■ **Stored data entries**
(** A GET through the client, as both read methods make it. *)
Lemma get_outcome server sdk u w :
  let run := get server sdk u w in
  sent_with_redirects server "get" u w (fst run)
  /\ stats (fst run) = stats w
  /\ (forall response,
        snd run = Return response ->
        exists n, (attempts w <= n < attempts (fst run))%nat
                  /\ answer (server n) = Some response
                  /\ ok_status (status response) = true)
  /\ (redirects (server (attempts w)) = false ->
      forall d,
        (exists response, snd run = Return response /\ data response = d)
        <-> exists st txt,
              answer (server (attempts w)) = Some (mkResponse st txt d)
              /\ ok_status st = true).
Proof.
  unfold get. rewrite fresh_request_once.
  match goal with |- context [transmit server ?c w] =>
    pose proof (transmit_sent server c w) as Hsent;
    pose proof (transmit_direct_outcome server c w) as Hdirect;
    pose proof (stats_after_transmit server c w) as Hstats;
    pose proof (follow_outcome server maxRedirects (method c) (url c) w) as Hout;
    fold (transmit server c w) in Hout;
    destruct (transmit server c w) as [w1 [response|error]]
  end; cbn [method url fst snd] in *.
  - split; [exact Hsent|]. split; [exact Hstats|]. split.
    + intros r H; inversion H; subst. exact Hout.
    + intros Hno d. specialize (Hdirect Hno). split.
      * intros (r & H & Hd); inversion H; subst.
        destruct (answer (server (attempts w))) as [r'|]; [|discriminate].
        symmetry in Hdirect. apply settle_returns in Hdirect.
        destruct Hdirect as [-> Hok]. destruct r' as [st txt d'].
        exists st, txt. split; [reflexivity | exact Hok].
      * intros (st & txt & Hans & Hok). rewrite Hans in Hdirect.
        symmetry in Hdirect. apply settle_returns in Hdirect.
        destruct Hdirect as [-> _]. eexists. split; reflexivity.
  - split; [exact Hsent|]. split; [exact Hstats|]. split.
    + intros r H; discriminate H.
    + intros Hno d. specialize (Hdirect Hno). split.
      * intros (r & H & _); discriminate H.
      * intros (st & txt & Hans & Hok). rewrite Hans in Hdirect.
        unfold settle in Hdirect. cbn [status] in Hdirect.
        fold (ok_status st) in Hdirect. rewrite Hok in Hdirect. discriminate.
Qed.
(** * Melody composition engine: a shallow embedding of [src/melody.py]
    (and of [get_scale_notes] from [src/generator.py]) together with the
    properties stated about it.

    Conventions of the embedding.
    - Python [int] is [Z]; [len] is [Z.of_nat (length _)].
    - Python [float] is a rational [Q] that went through the rounding
      operator [rnd] of the class [PyFloat]: every float operation is the
      exact operation followed by [rnd].  Infinities and NaN do not occur
      in the engine and are not modelled.
    - The module-level generator of [random] is the class [PyRandom]: an
      abstract state with the primitives CPython builds [choice],
      [randint] and [sample] from.  Every theorem holds for every
      generator that satisfies the class laws.
    - [hashlib.md5(..).hexdigest()] is the class [Hashlib].
    - Exceptions and loops that may not end are the result type [outcome];
      code that draws random numbers lives in the monad [M]. *)

From Stdlib Require Import ZArith QArith Qround Lia Sorted.
From stdpp Require Import base option list gmap strings pretty.

Local Open Scope Z_scope.

(* ------------------------------------------------------------------ *)
(** ** Results, exceptions and the state monad of the generator        *)
(* ------------------------------------------------------------------ *)

Inductive pyexn : Type :=
| ValueError
| IndexError
| KeyError.

Inductive outcome (A : Type) : Type :=
| Ret (a : A)
| Raise (e : pyexn)
| OutOfFuel.

Arguments Ret {A} a.
Arguments Raise {A} e.
Arguments OutOfFuel {A}.

Definition obind {A B : Type} (m : outcome A) (k : A -> outcome B) : outcome B :=
  match m with
  | Ret a => k a
  | Raise e => Raise e
  | OutOfFuel => OutOfFuel
  end.

Notation "'try' x <- m ; k" := (obind m (fun x => k))
  (at level 10, x name, m at level 100, k at level 200,
   format "'[v' 'try'  x  <-  m ; '/' k ']'").
(** * argo: registries that decode JSON payloads into registered variants

  A shallow embedding of the four registries of package [argo]
  ([TypeRegistry], [SyncTypeRegistry], [PropertyRegistry],
  [SyncPropertyRegistry]) together with the properties of their
  [Add], [Size] and [Unmarshal] methods.

  Conventions of the embedding:
  - a Go [string], a [[]byte] payload and a [json.RawMessage] are all
    byte sequences and are modelled by [string] (a list of 8-bit
    characters);
  - a Go [map[string]V] is a [gmap string V]; the [nil] map is [None];
  - a Go slice of strings is a [list string]; the [nil] slice and the
    empty slice are both [[]] (the code only uses [len], [append],
    [range], indexing and [strings.Join] on them, which do not tell them
    apart);
  - a method with a pointer receiver is a state-passing function that
    returns the registry it leaves behind; a method with a value receiver
    works on a private copy of the struct and returns only its result;
  - the read/write lock of the thread-safe registries has no effect on a
    sequential run and is left out of the state. *)

From Stdlib Require Import Ascii String.
From stdpp Require Import base option list strings gmap fin_maps.

(** ** Go's [strings] package *)

Module strings.

(** [cutset] holds only ASCII bytes at every call site of the package, in
    which case [strings.Trim] works byte by byte. *)
Fixpoint contains_byte (cutset : string) (c : ascii) : bool :=
  match cutset with
  | EmptyString => false
  | String a rest => if Ascii.eqb a c then true else contains_byte rest c
  end.

Fixpoint TrimLeft (s cutset : string) : string :=
  match s with
  | EmptyString => EmptyString
  | String a rest => if contains_byte cutset a then TrimLeft rest cutset else s
  end.

Fixpoint TrimRight (s cutset : string) : string :=
  match s with
  | EmptyString => EmptyString
  | String a rest =>
      match TrimRight rest cutset with
      | EmptyString => if contains_byte cutset a then EmptyString else String a EmptyString
      | kept => String a kept
      end
  end.

Definition Trim (s cutset : string) : string :=
  TrimLeft (TrimRight s cutset) cutset.

Fixpoint Join (elems : list string) (sep : string) : string :=
  match elems with
  | [] => EmptyString
  | [e] => e
  | e :: rest => e +:+ sep +:+ Join rest sep
  end.

End strings.

(** The double quote: the cut set that [Unmarshal] hands to [strings.Trim]. *)
Definition dquote : string := String "034"%char EmptyString.

(** [q s] is [s] between double quotes, the raw JSON text of a string
  without escapes. *)
Definition q (s : string) : string := dquote +:+ s +:+ dquote.


(** ** Go maps *)

(** [len(m)] and [m[k]] are defined on the [nil] map, which reads as the
  empty map. *)
Definition len_map {V} (m : option (gmap string V)) : nat :=
match m with
| None => 0
| Some m => size m
end.

Definition index_map {V} (m : option (gmap string V)) (k : string) : option V :=
match m with
| None => None
| Some m => m !! k
end.

(** A [for k := range m] loop over a map that the body does not modify
  visits every key once, in an order the language leaves open: every
  enumeration of the keys is a possible run. *)
Definition range_order {V} (m : gmap string V) (order : list string) : Prop :=
order ≡ₚ (map_to_list m).*1.

(** ** What the package takes from [encoding/json], [reflect] and [go-errors] *)

(** The registries are written against three libraries that are not part
  of the package. They enter the embedding as an interface:
  - [rtype] is [reflect.Type];
  - [instance] is the value behind the interface [T] that [Unmarshal]
    returns (a pointer to a freshly allocated struct);
  - [jerror] is an error as returned by [json.Unmarshal];
  - [json_Unmarshal_map payload] is [json.Unmarshal(payload, &guts)] for
    an empty [guts] of type [map[string]json.RawMessage];
  - [json_Unmarshal_new valueType data] is
    [value := reflect.New(valueType).Interface()] followed by
    [json.Unmarshal(data, value)], and yields [value] on success;
  - [errors_Is_JSONUnmarshalError err] is
    [errors.Is(err, errors.JSONUnmarshalError)];
  - [asserts_T valueType] tells whether the type assertion [value.(T)]
    holds for a value made by [reflect.New(valueType)]. *)
Class JSON (rtype instance jerror : Type) := {
json_Unmarshal_map : string → jerror + gmap string string;
json_Unmarshal_new : rtype → string → jerror + instance;
errors_Is_JSONUnmarshalError : jerror → bool;
asserts_T : rtype → bool;
}.
(** ** test without uncertainty *)

(** X15.  An evaluation with [uncertainty=False] that returns has made
    exactly two forward passes in the session of the model, both with
    training mode and dropout off: one over the training batch with data
    id 0, then one over the test split with data id 1, the second in the
    world the first one left.  The four results of the current step are
    what the two passes returned.  [y_std_test] is not assigned: it keeps
    what an earlier evaluation with [uncertainty=True] has left. *)
Theorem test_plain_passes {C : Collab} (st st' : State) :
  test false st = (Ok tt, st') ->
  exists s fd_train fd_test first second e0,
    sess (self st) = Some s /\
    get_feed_dict (net (self st)) false false 0
      (TrainState.X_train (train_state (self st)))
      (TrainState.y_train (train_state (self st))) = Ok fd_train /\
    get_feed_dict (net (self st)) false false 1
      (TrainState.X_test (train_state (self st)))
      (TrainState.y_test (train_state (self st))) = Ok fd_test /\
    run_losses_outputs s (losses (self st)) fd_train (ext st)
    = (Ok first, e0) /\
    run_losses_outputs s (losses (self st)) fd_test e0
    = (Ok second, ext st') /\
    log st'
    = log st ++ [EvEvaluate false; EvRunLossesOutputs s fd_train;
                 EvRunLossesOutputs s fd_test] /\
    TrainState.loss_train (train_state (self st')) = Some (fst first) /\
    TrainState.y_pred_train (train_state (self st')) = Some (snd first) /\
    TrainState.loss_test (train_state (self st')) = Some (fst second) /\
    TrainState.y_pred_test (train_state (self st')) = Some (snd second) /\
    TrainState.y_std_test (train_state (self st'))
    = TrainState.y_std_test (train_state (self st)).
Proof.
  intros H. unfold test in H. split_bind H. destruct x0 as [l y].
  split_bind H. split_bind Hrun2. lifts.
  unfold modify_self in H. injection H as <-.
  emits.
  apply sess_run_losses_outputs_ok in Hrun0.
  destruct Hrun0 as (s & fd_train & e0 & Hs & Hfd_train & Hfirst & ->).
  writes.
  apply sess_run_losses_outputs_ok in Hrun8.
  destruct Hrun8 as (s' & fd_test & e1 & Hs' & Hfd_test & Hsecond & ->).
  state_simpl. rewrite Hs in Hs'. injection Hs' as <-.
  destruct x7 as [l1 y1]. writes.
  unfold feed_of in Hfd_train, Hfd_test. state_simpl.
  apply update_best_inv in Hval. destruct Hval as (l' & _ & ->).
  exists s, fd_train, fd_test, (l, y), (l1, y1), e0.
  split; [ exact Hs | ]. split; [ exact Hfd_train | ].
  split; [ exact Hfd_test | ]. split; [ exact Hfirst | ].
  split; [ exact Hsecond | ].
  split; [ rewrite <- !app_assoc; reflexivity | ].
  match goal with
  | |- context [if ?b then _ else _] => destruct b
  end; state_simpl; repeat split; reflexivity.
Qed.

(** An evaluation with [uncertainty=False] with the collaborators of
    [Demo]: three entries more in the log, and no standard deviation. *)
Lemma test_plain_passes_witness :
  List.length (log (snd Runs.plain_evaluation))
  = (List.length (log Demo.ready) + 3)%nat /\
  TrainState.y_std_test (train_state (self (snd Runs.plain_evaluation)))
  = TrainState.y_std_test (train_state (self Demo.ready)).
Proof.
  destruct (test_plain_passes (C := Demo.collab) Demo.ready
              (snd Runs.plain_evaluation))
    as (s & fd_train & fd_test & first & second & e0 & _ & _ & _ & _ & _
        & Hlog & _ & _ & _ & _ & Hstd).
  - apply (run_ok_unit Runs.plain_evaluation). vm_compute. reflexivity.
  - split; [ | exact Hstd ]. rewrite Hlog, length_app. reflexivity.
Defined.

(** ** The best results after an evaluation *)

(** X16.  [test] compares the train loss of this evaluation with the best
    one only after all its results are assigned.  After a [test] that
    returns, either the summed train loss of this evaluation is below the
    best one so far and the five best results are those of this
    evaluation, its metrics included, or the best results are the old
    ones.  With [uncertainty=False] the standard deviation that goes into
    the best results is the one an earlier evaluation has left. *)
Theorem test_best_results {C : Collab} (uncertainty : bool)
    (st st' : State) :
  test uncertainty st = (Ok tt, st') ->
  let ts := train_state (self st) in
  let ts' := train_state (self st') in
  exists l,
    TrainState.loss_train ts' = Some l /\
    (if SFltb (np_sum l) (TrainState.best_loss_train ts)
     then TrainState.best ts'
          = (np_sum l, option_map np_sum (TrainState.loss_test ts'),
             TrainState.y_pred_test ts', TrainState.y_std_test ts',
             TrainState.metrics_test ts')
     else TrainState.best ts' = TrainState.best ts) /\
    (uncertainty = false ->
     TrainState.y_std_test ts' = TrainState.y_std_test ts).
Proof.
  intros H ts ts'. subst ts ts'.
  unfold test in H. split_bind H. destruct x0 as [l y].
  split_bind H. lifts.
  unfold modify_self in H. injection H as <-.
  emits.
  apply sess_run_losses_outputs_ok in Hrun0.
  destruct Hrun0 as (s & fd_train & e0 & Hs & Hfd_train & Hfirst & ->).
  writes.
  assert (Hstd : uncertainty = false ->
                 TrainState.y_std_test (train_state (self st3))
                 = TrainState.y_std_test (train_state (self st))).
  { intros ->. pose proof Hrun2 as Q.
    frame (fun st => TrainState.y_std_test (train_state (self st))) Q.
    exact Q. }
  frame (fun st => (TrainState.loss_train (train_state (self st)),
                    TrainState.best (train_state (self st)))) Hrun2.
  state_simpl. injection Hrun2 as Hl Hb1 Hb2 Hb3 Hb4 Hb5.
  apply update_best_inv in Hval. destruct Hval as (l' & Hl' & ->).
  state_simpl. rewrite Hl in Hl'. injection Hl' as <-.
  exists l. rewrite <- Hb1.
  destruct (SFltb (np_sum l)
              (TrainState.best_loss_train (train_state (self st3))));
    state_simpl.
  - repeat split; try assumption.
  - repeat split; try assumption.
    unfold TrainState.best. state_simpl. congruence.
Qed.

■ **GOAL OF THE EXERCISE**
Begin with the first line of the records and reproduce each line as is, ending with the line that holds "snd run = Return response ->".

■ **EXERCISE ANSWER**
(** A GET through the client, as both read methods make it. *)
Lemma get_outcome server sdk u w :
  let run := get server sdk u w in
  sent_with_redirects server "get" u w (fst run)
  /\ stats (fst run) = stats w
  /\ (forall response,
        snd run = Return response ->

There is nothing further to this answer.